The composition is energetic and fragmented, with a central figure that feels both playful and distressed. The duckling form—often associated with innocence or humor—is twisted into something louder and more complex. Lines stretch, collide, and scatter. Shapes interlock like mechanisms, while patterns pulse with urgency. The figure appears mid-motion, caught between flight and collapse, voice implied rather than shown. It doesn’t whisper. It doesn’t explain itself. It screams.

Working in ink allowed for immediacy. There is no erasing, no retreating once the line is committed. Colored ink pens brought contrast and rhythm—bright yellows, reds, greens, and blues interrupting the black structure like bursts of breath. The medium matched the moment: precise, fragile, permanent.

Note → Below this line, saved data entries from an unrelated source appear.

(** ** The texts of the matches are pieces of the input *)

Lemma hits_origin (r : re) (s : string) :
  forall skip prev text,
    text ∈ hits (scan r skip prev s) ->
    exists before prev' s' q,
      s = before +:+ s'
      /\ run r (prev', s') Some = Some q
      /\ text = take (String.length s' - remaining q) s'.
Proof.
  induction s as [|c s IH]; intros skip prev text Hin.
  - destruct skip as [|k]; [|now apply elem_of_nil in Hin].
    simpl in Hin. destruct (run r (prev, "") Some) as [q|] eqn:Hq;
      [|now apply elem_of_nil in Hin].
    simpl in Hin. apply list_elem_of_singleton in Hin. subst text.
    exists "", prev, "", q. now rewrite Hq.
  - assert (Hrest : forall k p, text ∈ hits (scan r k p s) ->
              exists before prev' s' q,
                String c s = before +:+ s'
                /\ run r (prev', s') Some = Some q
                /\ text = take (String.length s' - remaining q) s').
    { intros k p Hk. destruct (IH k p text Hk) as (a & p' & s' & q & Hs & Hq & Ht).
      exists (String c a), p', s', q. simpl. now rewrite <- Hs. }
    destruct skip as [|k]; [|rewrite scan_skip in Hin; eauto].
    rewrite scan_cons in Hin.
    destruct (run r (prev, String c s) Some) as [q|] eqn:Hq; [|simpl in Hin; eauto].
    simpl hits in Hin. apply elem_of_cons in Hin as [->|Hin].
    + exists "", prev, (String c s), q. now rewrite Hq.
    + destruct (S (String.length s) - remaining q); simpl in Hin; eauto.
Qed.

Lemma matchAll_included (r : re) (s text : string) :
  text ∈ matchAll r s -> includes text s = true.
Proof.
  intros Hin.
  destruct (hits_origin r s 0 None text Hin) as (a & p & s' & q & -> & _ & ->).
  set (n := String.length s' - remaining q).
  replace (a +:+ s') with (a +:+ take n s' +:+ drop n s')
    by now rewrite take_drop.
  apply includes_append.
Qed.

Lemma take_append (a b : string) : take (String.length a) (a +:+ b) = a.
Proof.
  induction a as [|c a IH]; simpl; [now rewrite ?take_0|]. now rewrite IH.
Qed.

(** ** File references *)

Lemma fold_lower (x c : ascii) :
  Ascii.eqb (foldAscii x) c = true -> Nat.ltb (nat_of_ascii c) 128 = true ->
  lowerUnit x = c.
Proof.
  intros He. apply Ascii.eqb_eq in He. subst c.
  destruct x as [[] [] [] [] [] [] [] []]; vm_compute; intros;
    try reflexivity; discriminate.
Qed.

Ltac split_tests :=
  repeat match goal with
         | |- context [if (foldAscii ?c =? ?x)%char then _ else _] =>
             let E := fresh "E" in
             destruct (foldAscii c =? x)%char eqn:E;
             [apply fold_lower in E; [|reflexivity]|]
         end.

Ltac lowered :=
  simpl toLowerCase;
  repeat match goal with E : lowerUnit _ = _ |- _ => rewrite E; clear E end;
  set_solver.

(** The alternatives are tried in their order, so that the extensions
    found are [ts], [js], [css] and [py]: [tsx] ends as [ts], and [jsx]
    and [json] end as [js]. *)
Lemma extension_found (prev : option ascii) (s : string) (q : pos) :
  run (oneOf (map litI extensions)) (prev, s) Some = Some q ->
  exists ext, s = ext +:+ q.2 /\ toLowerCase ext ∈ ["ts"; "js"; "css"; "py"].
Proof.
  destruct s as [|c1 [|c2 [|c3 [|c4 s]]]];
    cbn -[foldAscii Ascii.eqb]; split_tests; try discriminate;
    intros [= <-]; cbn [snd].
  all: try (exists (String c1 (String c2 "")); split; [reflexivity|]; lowered).
  all: exists (String c1 (String c2 (String c3 ""))); split; [reflexivity|]; lowered.
Qed.

Lemma star_cls_result (f : ascii -> bool) (k : pos -> option pos) (fuel : nat) :
  forall prev s q,
    starLoop (run (Cls f)) k fuel (prev, s) = Some q ->
    exists prev' a s', s = a +:+ s' /\ k (prev', s') = Some q.
Proof.
  induction fuel as [|fuel IH]; intros prev s q Hq.
  - now exists prev, "", s.
  - rewrite starLoop_step in Hq. destruct s as [|c s]; [now exists prev, "", ""|].
    rewrite run_cls in Hq.
    assert (Hstay : k (prev, String c s) = Some q ->
              exists prev' a s', String c s = a +:+ s' /\ k (prev', s') = Some q)
      by (intros Hk; now exists prev, "", (String c s)).
    destruct (f c); [|exact (Hstay Hq)].
    destruct (Nat.ltb _ _); [|exact (Hstay Hq)].
    destruct (starLoop (run (Cls f)) k fuel (Some c, s)) as [q'|] eqn:Hs;
      [|exact (Hstay Hq)].
    injection Hq as <-.
    destruct (IH _ _ _ Hs) as (p' & a & s' & -> & Hk).
    now exists p', (String c a), s'.
Qed.

Lemma fileRef_found (prev : option ascii) (s : string) (q : pos) :
  run fileRefsRegex (prev, s) Some = Some q ->
  exists stem ext,
    s = stem +:+ "." +:+ ext +:+ q.2
    /\ stem <> ""
    /\ toLowerCase ext ∈ ["ts"; "js"; "css"; "py"].
Proof.
  intros Hq.
  change (run fileRefsRegex (prev, s) Some)
    with (run (Cls isNameUnit) (prev, s)
            (fun p => starLoop (run (Cls isNameUnit))
                        (fun p2 => run (chr ".") p2
                                     (fun p3 => run (oneOf (map litI extensions)) p3 Some))
                        (S (remaining p)) p)) in Hq.
  destruct s as [|c s]; [discriminate|]. rewrite run_cls in Hq.
  destruct (isNameUnit c); [|discriminate].
  apply star_cls_result in Hq as (p' & a & s' & -> & Hk).
  destruct s' as [|d s3]; [discriminate|].
  unfold chr in Hk. rewrite run_cls in Hk.
  destruct (Ascii.eqb "." d) eqn:Hd; [|discriminate].
  apply Ascii.eqb_eq in Hd. subst d.
  apply extension_found in Hk as (ext & -> & He).
  exists (String c a), ext. split; [|split; [discriminate|exact He]].
  reflexivity.
Qed.

(** X19. A file reference found in the message is a name followed by a
    dot and one of the extensions ts, js, css and py, in any case: a
    reference to a tsx, jsx or json file is cut behind ts or js. *)
Theorem file_references_end_in_short_extension (message text : string) :
  text ∈ matchAll fileRefsRegex message ->
  exists stem ext,
    text = stem +:+ "." +:+ ext
    /\ stem <> ""
    /\ toLowerCase ext ∈ ["ts"; "js"; "css"; "py"].
Proof.
  intros Hin.
  destruct (hits_origin _ _ 0 None text Hin) as (b & p & s' & q & _ & Hq & ->).
  apply fileRef_found in Hq as (stem & ext & Hs & Hn & He).
  exists stem, ext. split; [|split; assumption].
  assert (Hlen : String.length s' - remaining q
                 = String.length (stem +:+ "." +:+ ext)).
  { unfold remaining. rewrite Hs at 1. rewrite !append_length. simpl. lia. }
  rewrite Hlen. rewrite Hs at 1.
  rewrite <- (append_assoc stem "." (ext +:+ q.2)).
  rewrite <- (append_assoc (stem +:+ ".") ext q.2).
  rewrite (append_assoc stem "." ext). apply take_append.
Qed.

(** ** The elements of a set, in the order of insertion *)

Lemma setAdd_spec (seen : list string) (x : string) :
  NoDup seen ->
  NoDup (setAdd seen x) /\ forall y, y ∈ setAdd seen x <-> y ∈ seen \/ y = x.
Proof.
  intros Hn. unfold setAdd. destruct (bool_decide (x ∈ seen)) eqn:Hx.
  - apply bool_decide_eq_true in Hx. split; [assumption|].
    intros y. split; [tauto|]. now intros [?| ->].
  - apply bool_decide_eq_false in Hx. split.
    + apply NoDup_app. repeat split; [assumption| |apply NoDup_singleton].
      intros y Hy Hy'. apply list_elem_of_singleton in Hy'. now subst y.
    + intros y. rewrite elem_of_app, list_elem_of_singleton. tauto.
Qed.

Lemma fold_setAdd (xs seen : list string) :
  NoDup seen ->
  NoDup (fold_left setAdd xs seen)
  /\ forall y, y ∈ fold_left setAdd xs seen <-> y ∈ seen \/ y ∈ xs.
Proof.
  revert seen; induction xs as [|x xs IH]; intros seen Hn.
  - split; [assumption|]. intros y. rewrite elem_of_nil. tauto.
  - destruct (setAdd_spec seen x Hn) as [Hn' Hm].
    destruct (IH _ Hn') as [Hn'' Hm']. split; [assumption|].
    intros y. simpl. rewrite Hm', Hm, elem_of_cons. tauto.
Qed.

Lemma setOf_spec (xs : list string) :
  NoDup (setOf xs) /\ forall y, y ∈ setOf xs <-> y ∈ xs.
Proof.
  destruct (fold_setAdd xs [] (NoDup_nil_2)) as [Hn Hm]. split; [assumption|].
  intros y. unfold setOf. rewrite Hm, elem_of_nil. tauto.
Qed.

Lemma firstn_setOf (n : nat) (xs : list string) :
  length (firstn n (setOf xs)) <= n
  /\ NoDup (firstn n (setOf xs))
  /\ forall y, y ∈ firstn n (setOf xs) -> y ∈ xs.
Proof.
  destruct (setOf_spec xs) as [Hn Hm]. split; [apply firstn_le_length|].
  split.
  - eapply sublist_NoDup; [exact Hn|apply sublist_take].
  - intros y Hy. apply Hm. apply elem_of_take in Hy as (i & Hi & _).
    eapply list_elem_of_lookup_2; eauto.
Qed.

(** X18. At most three keywords are extracted; they are distinct, and each
    of them is a piece of the message. *)
Theorem extractKeywords_bounds (message : string) :
  length (extractKeywords message) <= 3
  /\ NoDup (extractKeywords message)
  /\ forall k, k ∈ extractKeywords message -> includes k message = true.
Proof.
  unfold extractKeywords.
  destruct (firstn_setOf 3 (matchAll codeTermsRegex message
                            ++ matchAll fileRefsRegex message
                            ++ matchAll camelCaseRegex message))
    as (Hl & Hn & Hm).
  repeat split; [assumption..|]. intros k Hk. specialize (Hm k Hk).
  rewrite !elem_of_app in Hm.
  destruct Hm as [Hm|[Hm|Hm]]; eapply matchAll_included; eauto.
Qed.

(** ** Seed files *)

Section Remote.
Context {W : Type} `{Octokit W}.
Variables (owner repo : string).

At the time of its creation, the future felt uncertain. A pulmonary embolism forces awareness of the body in a way few experiences do. Breath becomes deliberate. Time slows. Priorities shift. In that space, making art is no longer about productivity or polish—it becomes about presence. About marking survival.

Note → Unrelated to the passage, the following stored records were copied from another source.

(** * Pharmacy back end (app.py): store model, request handlers, properties

    A shallow embedding of the Flask/SQLAlchemy application in [src/app.py].

    - The four tables are the fields of [Store].  Tables with a client-chosen
      primary key are finite maps from the key to the remaining columns; the
      [prescription_details] table, whose key is AUTO_INCREMENT, is the list of
      its rows in insertion order together with the next free id.
    - Request bodies are records of typed, optional fields: a field that is
      [None] is a key absent from the JSON object.
    - A unit of work (the closure handed to [execute_with_retry]) is a function
      from the store to an outcome (a value or a raised exception) and the
      store it leaves behind.  The closures of the handlers run against a
      reachable database: they mutate and commit in one step and raise only
      what the Python code itself raises ([KeyError], [IntegrityError]).
      Connectivity faults are treated for an arbitrary unit of work in the
      section on [execute_with_retry].
    - [Float] columns are kept abstract: the development is parametric in the
      arithmetic ([FloatArith]), so nothing depends on rounding. *)

From stdpp Require Import gmap strings list fin_maps.
From Stdlib Require Import ZArith QArith.

Local Open Scope string_scope.
Local Open Scope Z_scope.

(** ** Exceptions and outcomes *)

(** The exceptions the application distinguishes.  [OperationalError msg]
    carries [str(e)]. *)
Inductive exn : Type :=
| OperationalError (msg : string)
| IntegrityError
| KeyError (key : string).

Inductive outcome (A : Type) : Type :=
| Return (a : A)
| Raise (e : exn).
Arguments Return {A} a.
Arguments Raise {A} e.

(** Python's [needle in hay] on [str]. *)
Fixpoint str_in (needle hay : string) : bool :=
  String.prefix needle hay ||
  match hay with
  | EmptyString => false
  | String _ rest => str_in needle rest
  end.

(** The test of line 82 on the text of the error. *)
Definition lost_connection (msg : string) : bool :=
  str_in "Lost connection to MySQL server" msg.

(** An exception that [execute_with_retry] treats as a transient
    connectivity failure. *)
Definition transient (e : exn) : bool :=
  match e with
  | OperationalError msg => lost_connection msg
  | _ => false
  end.

(** ** The retry wrapper *)

(** Observable steps of one run of [execute_with_retry]: a call of the wrapped
    function (tagged with the loop variable), the progress line printed before
    a retry, and [time.sleep(delay)]. *)
Inductive event : Type :=
| Called (attempt : nat)
| Printed (attempt_no max_retries : nat)
| Slept (delay : nat).

(** What a run leaves: the value returned or exception raised ([Return None]
    is Python's implicit [None] when the loop body never runs), the final
    state and the steps taken. *)
Record Run (W A : Type) : Type := mkRun {
  result : outcome (option A);
  final : W;
  trace : list event
}.
Arguments mkRun {W A} result final trace.
Arguments result {W A} r.
Arguments final {W A} r.
Arguments trace {W A} r.

Definition default_max_retries : nat := 3.
Definition default_delay : nat := 2.

Section Retry.
Context {W A : Type}.
Variable func : W -> outcome A * W.
Variables max_retries delay : nat.

(** The [for attempt in range(max_retries)] loop, over the attempts that
    remain. *)
Fixpoint retry_loop (attempts : list nat) (w : W) : Run W A :=
  match attempts with
  | [] => mkRun (Return None) w []
  | attempt :: rest =>
      match func w with
      | (Return a, w1) => mkRun (Return (Some a)) w1 [Called attempt]
      | (Raise (OperationalError msg), w1) =>
          if lost_connection msg
             && (Z.of_nat attempt <? Z.of_nat max_retries - 1)
          then
            let r := retry_loop rest w1 in
            mkRun (result r) (final r)
                  (Called attempt :: Printed (attempt + 1) max_retries
                     :: Slept delay :: trace r)
          else mkRun (Raise (OperationalError msg)) w1 [Called attempt]
      | (Raise e, w1) => mkRun (Raise e) w1 [Called attempt]
      end
  end.

Definition execute_with_retry (w : W) : Run W A :=
  retry_loop (seq 0 max_retries) w.
End Retry.

(** Number of calls of the wrapped function in a trace, and the delays slept
    between them. *)
Fixpoint calls (tr : list event) : nat :=
  match tr with
  | [] => 0%nat
  | Called _ :: tr' => S (calls tr')
  | _ :: tr' => calls tr'
  end.

Fixpoint delays (tr : list event) : list nat :=
  match tr with
  | [] => []
  | Slept d :: tr' => d :: delays tr'
  | _ :: tr' => delays tr'
  end.

(** ** Data model *)

(** Arithmetic of the [Float] columns as the code uses it: conversion of a
    Python [int] ([int * float], the start value [0] of [sum]), addition and
    multiplication. *)
Class FloatArith (F : Type) : Type := {
  float_of_int : Z -> F;
  fadd : F -> F -> F;
  fmul : F -> F -> F
}.

(** The fixed texts of the responses, one constructor per string literal of
    app.py (translated); an f-string keeps its interpolated value. *)
Inductive text : Type :=
| DrugAdded                       (* 'message', line 137 *)
| DrugExists                      (* 'error', line 142 *)
| AddDrugFailed (e : exn)         (* 'error', line 144, with str(e) *)
| DrugNotFound                    (* 'error', lines 152 163 180 370 *)
| DrugUpdated                     (* 'message', line 171 *)
| DrugHasDetails                  (* 'error', line 186 *)
| DrugDeleted                     (* 'message', line 192 *)
| DoctorAdded                     (* 'message', line 216 *)
| DoctorIdExists                  (* 'error', line 221 *)
| AddDoctorFailed (e : exn)       (* 'error', line 223, with str(e) *)
| DoctorNotFound                  (* 'error', lines 231 242 257 301 *)
| DoctorUpdated                   (* 'message', line 248 *)
| DoctorHasPrescriptions          (* 'error', line 263 *)
| DoctorDeleted                   (* 'message', line 269 *)
| PrescriptionIdEmpty             (* 'error', line 288 *)
| DoctorIdEmpty                   (* 'error', line 290 *)
| PrescriptionIdExists            (* 'error', line 296 *)
| PrescriptionCreated             (* 'message', line 309 *)
| CreatePrescriptionFailed (e : exn) (* 'error', line 315, with str(e) *)
| PrescriptionNotFound            (* 'error', lines 323 332 365 402 *)
| PrescriptionDeleted             (* 'message', line 339 *)
| DrugNameEmpty                   (* 'error', line 357 *)
| QuantityNotPositive             (* 'error', line 359 *)
| StockInsufficient (stock : Z)   (* 'error', line 374, with drug.stock *)
| DetailAdded                     (* 'message', line 389 *)
| AddDetailFailed (e : exn)       (* 'error', line 395, with str(e) *)
| TotalCalculated.                (* 'message', line 409 *)

(** The JSON values the handlers build. *)
#[warnings="-register-all"]
Inductive json (F : Type) : Type :=
| JInt (z : Z)
| JFloat (x : F)
| JStr (s : string)
| JText (t : text)
| JList (l : list (json F))
| JDict (kvs : list (string * json F)).
Arguments JInt {F} z.
Arguments JFloat {F} x.
Arguments JStr {F} s.
Arguments JText {F} t.
Arguments JList {F} l.
Arguments JDict {F} kvs.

That Screaming Duckling sold just a week later adds another layer to its story. The sale was not just a transaction, but a quiet affirmation that the work—born out of vulnerability—connected with someone else. It moved from a private act of processing into a shared experience. From recovery to release.

The buyer did not acquire an object alone, but a moment in time: a piece created when life felt precarious, when every breath mattered, when expression was both necessity and proof of being here.

Today, Screaming Duckling stands as a reminder that art doesn’t wait for perfect conditions. Sometimes it arrives during chaos. Sometimes it speaks before the artist is fully ready to. And sometimes, it finds its way into the world faster than expected—carrying with it a story of survival, resilience, and the strange beauty that can emerge when everything changes.